Das neue Konzept des Stadtsteinacher Weihnachtsmarkts auf dem Kirchplatz hat seine Feuertaufe bestanden: Höhepunkt war der Auftritt des Christkinds. Bis zuletzt war es ein wohlgehütetes Geheimnis, dass Emely Hildner als erstes Stadtsteinacher Christkind in die Geschichte des ökumenischen Weihnachtsmarktes eingehen wird. Bei knackigen Minustemperaturen feierten die Stadtsteinacher den Frost einfach weg.


Stress mit Lockenwicklern

Für die Zehnjährige war es ein stressiges Wochenende. "Das Kleid und die Krone habe ich bekommen", erzählt sie ganz aufgeregt. "Aber ich musste die Haare noch auf Lockenwickler drehen. Das hat gedauert."

Als das Organisationsteam des Weihnachtsmarktes - Knud und Hermanita Espig und Jonas Gleich - auf die Idee kamen, ein Christkind zu präsentieren, ließ sich Emely nicht lange bitten. "Ob Mann, ob Frau, ob groß, ob klein - ein jeder, der kommt, soll willkommen sein. Kleine Buden stehen dicht an dicht, geschmückt mit reichlich Tannengrün, und mittendrin in hellem Licht, erstrahlt die Stadtpfarrkirche schön", hieß es im Prolog des Christkindes.

Weihnachten mag Emely sehr gerne. Die Familie geht in die Kirche - und hinterher ist dann das Wohnzimmer verschlossen. "Als kleines Kind habe ich mal geschaut, aber ich konnte nichts sehen. Da sind Decken vor die Tür gehängt worden."

Beim Weihnachtsmarkt sangen die Kindergartenkinder weihnachtliche Lieder. Und natürlich ließ sich auch der Nikolaus blicken und verteilte die süßen Weckmänner. Außerdem sorgten der Musikverein Stadtsteinach und der Chor "Akustika" für gute Unterhaltung.


Exotisches auf dem Teller

Eine Attraktion war der Stand des Asyl-Helferkreises. Gemeinsam mit Flüchtlingen hatten die Helfer ein Buffet mit Spezialitäten aus Syrien und dem Iran zubereitet. Die Palette reichte von iranischer Linsensuppe über würzige Salate bis zu Fleischklößchen nach syrischer Art und gefüllten Weinblättern.

Auch die Stadtsteinacher Vereine und Institutionen hatten sich viel Mühe gegeben.

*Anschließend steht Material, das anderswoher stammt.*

(** * Span/segment conversion of finetune (src/finetune/utils.py)

    A shallow embedding of [iob_precedes], [finetune_to_indico_sequence]
    and [indico_to_finetune_sequence], with the Python primitives they
    rely on (slices, negative indices, [str.find], [str.strip],
    [str.split], [list.insert]) written out over [Z] offsets, and of the
    helpers [truncate_text], [flatten], [remove_none], [list_transpose]
    and [iter_data] of the same file. *)

From Stdlib Require Import Ascii String.
From Stdlib Require Import List ZArith Lia Bool Permutation Sorted.
Import ListNotations.
Local Open Scope Z_scope.

(** ** Python primitives *)

Module Py.

(** A Python [str] is a list of characters; characters are read as code
    points below 256. *)
Definition str := list ascii.

Definition lit (s : string) : str := list_ascii_of_string s.

Definition len {A : Type} (l : list A) : Z := Z.of_nat (length l).

(** Exceptions that the modelled functions can raise. *)
Inductive exn := ValueError | IndexError | KeyError | TypeError | AttributeError.

Inductive result (A : Type) : Type :=
| Ok (a : A)
| Raise (e : exn).
Arguments Ok {A} a.
Arguments Raise {A} e.

Definition bind {A B : Type} (c : result A) (k : A -> result B) : result B :=
  match c with
  | Ok a => k a
  | Raise e => Raise e
  end.

(** [l[i]]: a negative index counts from the end; out of range raises
    IndexError. *)
Definition norm_item (n i : Z) : Z := if i <? 0 then i + n else i.

Definition getitem {A : Type} (l : list A) (i : Z) : result A :=
  let k := norm_item (len l) i in
  if (0 <=? k) && (k <? len l) then
    match nth_error l (Z.to_nat k) with
    | Some x => Ok x
    | None => Raise IndexError
    end
  else Raise IndexError.

(** [l[i] = x]. *)
Definition setitem {A : Type} (l : list A) (i : Z) (x : A) : result (list A) :=
  let k := norm_item (len l) i in
  if (0 <=? k) && (k <? len l) then
    Ok (firstn (Z.to_nat k) l ++ x :: skipn (S (Z.to_nat k)) l)
  else Raise IndexError.

(** [l.insert(i, x)]: the index is clamped, never out of range. *)
Definition insert {A : Type} (l : list A) (i : Z) (x : A) : list A :=
  let n := len l in
  let k := if i <? 0 then Z.max 0 (i + n) else Z.min i n in
  firstn (Z.to_nat k) l ++ x :: skipn (Z.to_nat k) l.

(** Slice bounds: a negative bound counts from the end, and both are
    clamped to [0, len]. *)
Definition norm_bound (n i : Z) : Z :=
  if i <? 0 then Z.max 0 (i + n) else Z.min i n.

(** [s[a:b]]; [None] is an omitted bound. *)
Definition slice {A : Type} (s : list A) (a b : option Z) : list A :=
  let n := len s in
  let lo := match a with None => 0 | Some i => norm_bound n i end in
  let hi := match b with None => n | Some i => norm_bound n i end in
  firstn (Z.to_nat (hi - lo)) (skipn (Z.to_nat lo) s).

Fixpoint str_eqb (a b : str) : bool :=
  match a, b with
  | [], [] => true
  | x :: a', y :: b' => Ascii.eqb x y && str_eqb a' b'
  | _, _ => false
  end.

(** [s.startswith(p)]. *)
Fixpoint startswith (s p : str) {struct p} : bool :=
  match p, s with
  | [], _ => true
  | y :: p', x :: s' => Ascii.eqb x y && startswith s' p'
  | _ :: _, [] => false
  end.

(** [sub in s] for strings. *)
Fixpoint contains (s sub : str) : bool :=
  startswith s sub ||
  match s with
  | [] => false
  | _ :: s' => contains s' sub
  end.

(** [c in s] for a one-character [c]. *)
Definition has_char (c : ascii) (s : str) : bool := existsb (Ascii.eqb c) s.

(** The scan of [s.find(sub, start)] over the suffix of [s] that begins
    at offset [pos]. *)
Fixpoint find_from (s sub : str) (pos : Z) : Z :=
  if startswith s sub then pos
  else match s with
       | [] => -1
       | _ :: s' => find_from s' sub (pos + 1)
       end.

(** [s.find(sub, start)]: a negative [start] counts from the end; a
    [start] beyond the end finds nothing, not even the empty string. *)
Definition find (s sub : str) (start : Z) : Z :=
  let n := len s in
  let st := if start <? 0 then Z.max 0 (start + n) else start in
  if n <? st then -1 else find_from (skipn (Z.to_nat st) s) sub st.

(** [str.isspace] on code points below 256. *)
Definition is_space (c : ascii) : bool :=
  let n := Z.of_nat (nat_of_ascii c) in
  ((9 <=? n) && (n <=? 13)) || ((28 <=? n) && (n <=? 32))
  || (n =? 133) || (n =? 160).

Fixpoint lstrip (s : str) : str :=
  match s with
  | c :: s' => if is_space c then lstrip s' else s
  | [] => []
  end.

(** [s.strip()]. *)
Definition strip (s : str) : str := rev (lstrip (rev (lstrip s))).

(** [s.split(sep, 1)] for a one-character [sep]: [None] when [sep] does
    not occur (the list has one element), else the two parts. *)
Fixpoint split1 (sep : ascii) (s : str) : option (str * str) :=
  match s with
  | [] => None
  | c :: s' =>
      if Ascii.eqb c sep then Some ([], s')
      else match split1 sep s' with
           | Some (a, b) => Some (c :: a, b)
           | None => None
           end
  end.

(** [x in l] for a list of integers. *)
Definition mem (x : Z) (l : list Z) : bool := existsb (Z.eqb x) l.

End Py.
Import Py.

Notation "x <- c1 ;; c2" := (bind c1 (fun x => c2))
  (at level 61, c1 at next level, right associativity).
Notation "' pat <- c1 ;; c2" :=
  (bind c1 (fun x => match x with pat => c2 end))
  (at level 61, pat pattern, c1 at next level, right associativity).

(** ** truncate_text, is_iob_tagged, iob_precedes *)

Definition truncate_text (text : str) (max_chars : Z) : str :=
  if max_chars <? len text then slice text None (Some max_chars) ++ lit "..."
  else text.

Definition is_iob_tagged (label : str) : bool := startswith label (lit "IE-").

(** The dictionary [mapping] of [iob_precedes]; a missing key raises
    KeyError. *)
Definition mapping (loc : str) : result str :=
  if str_eqb loc (lit "B") then Ok (lit "IE-")
  else if str_eqb loc (lit "I") then Ok (lit "IE-")
  else if str_eqb loc (lit "E") then Ok (lit "")
  else Raise KeyError.

(** [iob_precedes(left, right, pad_token)]. [left] may be Python's [None].
    The value is [Some (joinable, label)] for a returned pair and [None]
    when control falls off the end of the function.  Only the ValueError of
    unpacking a one-element split is caught. *)
Definition iob_precedes (left : option str) (right pad_token : str)
  : result (option (bool * str)) :=
  if match left with Some l => str_eqb l right | None => false end
     && str_eqb right pad_token
  then Ok (Some (true, pad_token))
  else
    match split1 "-" right with
    | None => Ok (Some (false, right))
    | Some (right_loc, right_label) =>
        if match left with
           | None => true
           | Some l => negb (has_char "-" l)
           end
        then m <- mapping right_loc ;; Ok (Some (false, m ++ right_label))
        else
          match match left with Some l => split1 "-" l | None => None end with
          | None => Ok (Some (false, right))
          | Some (left_loc, left_label) =>
              if negb (str_eqb left_label right_label)
              then m <- mapping right_loc ;; Ok (Some (false, m ++ right_label))
              else if contains left_label right_label
                   then m <- mapping right_loc ;; Ok (Some (true, m ++ right_label))
                   else Ok None
          end
    end.

(** ** Data model *)

(** A spaCy token, as far as the converters read it: [token.idx] and
    [token.text]. *)
Record token := { idx : Z; tok_text : str }.

(** One entry of the [labels] of [indico_to_finetune_sequence]: a single
    label when [multi_label] is off, a list of labels when it is on. *)
Inductive seg_label :=
| One (l : str)
| Many (ls : list str).

(** One entry of the [labels] of [finetune_to_indico_sequence]: a tuple is
    a multi-label prediction, anything else is one label. That one label is
    a string, or a list of strings: the entry that
    [indico_to_finetune_sequence] returns with [multi_label]. The labels
    inside a tuple are strings. *)
Inductive raw_label :=
| Single (l : str)
| Tuple (ls : list str)
| Listed (ls : list str).

Section Model.

(** Confidences are only copied into the annotations. *)
Context {Conf : Type}.

(** An annotation dict of the 'indico' format. [ann_text] and
    [ann_confidence] are [None] when the key is absent. *)
Record Annotation := {
  ann_start : Z;
  ann_end : Z;
  ann_label : str;
  ann_text : option str;
  ann_confidence : option Conf
}.

(** The tokenizer [NLP] and the sub-token encoder
    ([ENCODER._encode([s]).char_locs[0]]) come from finetune.encoding. *)
Variable NLP : str -> list token.
Variable ENCODER_char_locs : str -> list Z.

Definition token_starts_of (tokens : list token) : list Z := map idx tokens.
Definition token_ends_of (tokens : list token) : list Z :=
  map (fun t => idx t + len (tok_text t)) tokens.

(** [sorted(l, key=lambda x: x["start"])]: a stable sort. The elements are
    inserted from the right, each before the elements with the same
    [start]. *)
Fixpoint insert_by_start (a : Annotation) (l : list Annotation) : list Annotation :=
  match l with
  | [] => [a]
  | b :: l' =>
      if ann_start a <=? ann_start b then a :: l
      else b :: insert_by_start a l'
  end.

Definition sorted_by_start (l : list Annotation) : list Annotation :=
  fold_right insert_by_start [] l.

(** *** indico_to_finetune_sequence *)

(** [x or y] on an optional string: [None] and the empty string are
    false. *)
Definition or_str (x : option str) (y : str) : str :=
  match x with
  | Some (c :: s) => c :: s
  | _ => y
  end.

(** The body of the [if iob:] loop for one annotation: the sub-annotations
    appended to [new_label_seq]. *)
Definition iob_expand (none_value text : str) (annotation : Annotation)
  : list Annotation :=
  let start := ann_start annotation in
  let end_ := ann_end annotation in
  let label := ann_label annotation in
  if str_eqb label none_value then [annotation]
  else
    let sub_text := or_str (ann_text annotation) (slice text (Some start) (Some end_)) in
    let char_locs := ENCODER_char_locs sub_text in
    let start_char_locs := 0 :: slice char_locs None (Some (-1)) in
    let n := len start_char_locs in
    let loc0 := nth 0 start_char_locs 0 in
    let B_locs := if n =? 1 then (loc0, len sub_text)
                  else (loc0, nth 1 start_char_locs 0) in
    let E_locs := (last start_char_locs 0, len sub_text) in
    let sub a b l :=
      {| ann_start := start + a; ann_end := start + b;
         ann_label := l;
         ann_text := Some (slice sub_text (Some a) (Some b));
         ann_confidence := None |} in
    (if 0 <? n then [sub (fst B_locs) (snd B_locs) (lit "B-" ++ label)] else [])
    ++ (if 1 <? n then [sub (fst E_locs) (snd E_locs) (lit "E-" ++ label)] else [])
    ++ (if 2 <? n then [sub (snd B_locs) (fst E_locs) (lit "I-" ++ label)] else []).

(** [while start > 0 and start not in token_starts: start -= 1]. The loop
    runs at most [start] times. *)
Fixpoint round_start (token_starts : list Z) (fuel : nat) (start : Z) : Z :=
  match fuel with
  | O => start
  | S fuel' =>
      if (0 <? start) && negb (mem start token_starts)
      then round_start token_starts fuel' (start - 1)
      else start
  end.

Bürgermeister Roland Wolfrum schenkte persönlich Glühwein aus, die evangelische Kirchengemeinde backte Waffeln, und das Jugendparlament kochte heiße Schokolade mit Sahne.


Orientalische Krippen im Trend

Natürlich gab es auch viele andere Dinge - Selbstgemachtes, Dekoratives, Nützliches und Tannenbäume. Monika Kotschenreuther hatte einen Krippenstand aufgebaut. "In diesem Jahr liegen die orientalischen Krippen richtig im Trend", zog sie Bilanz.

Der Weihnachtsmarkt hatte mit einer weiteren Neuerung aufzuwarten: Am Vorabend fand ein Jugendgottesdienst statt, anschließend wurde bis Mitternacht gefeiert. Bei Temperaturen von minus acht Grad waren allerdings vor allem die Plätze um die große Feuerschale heiß begehrt.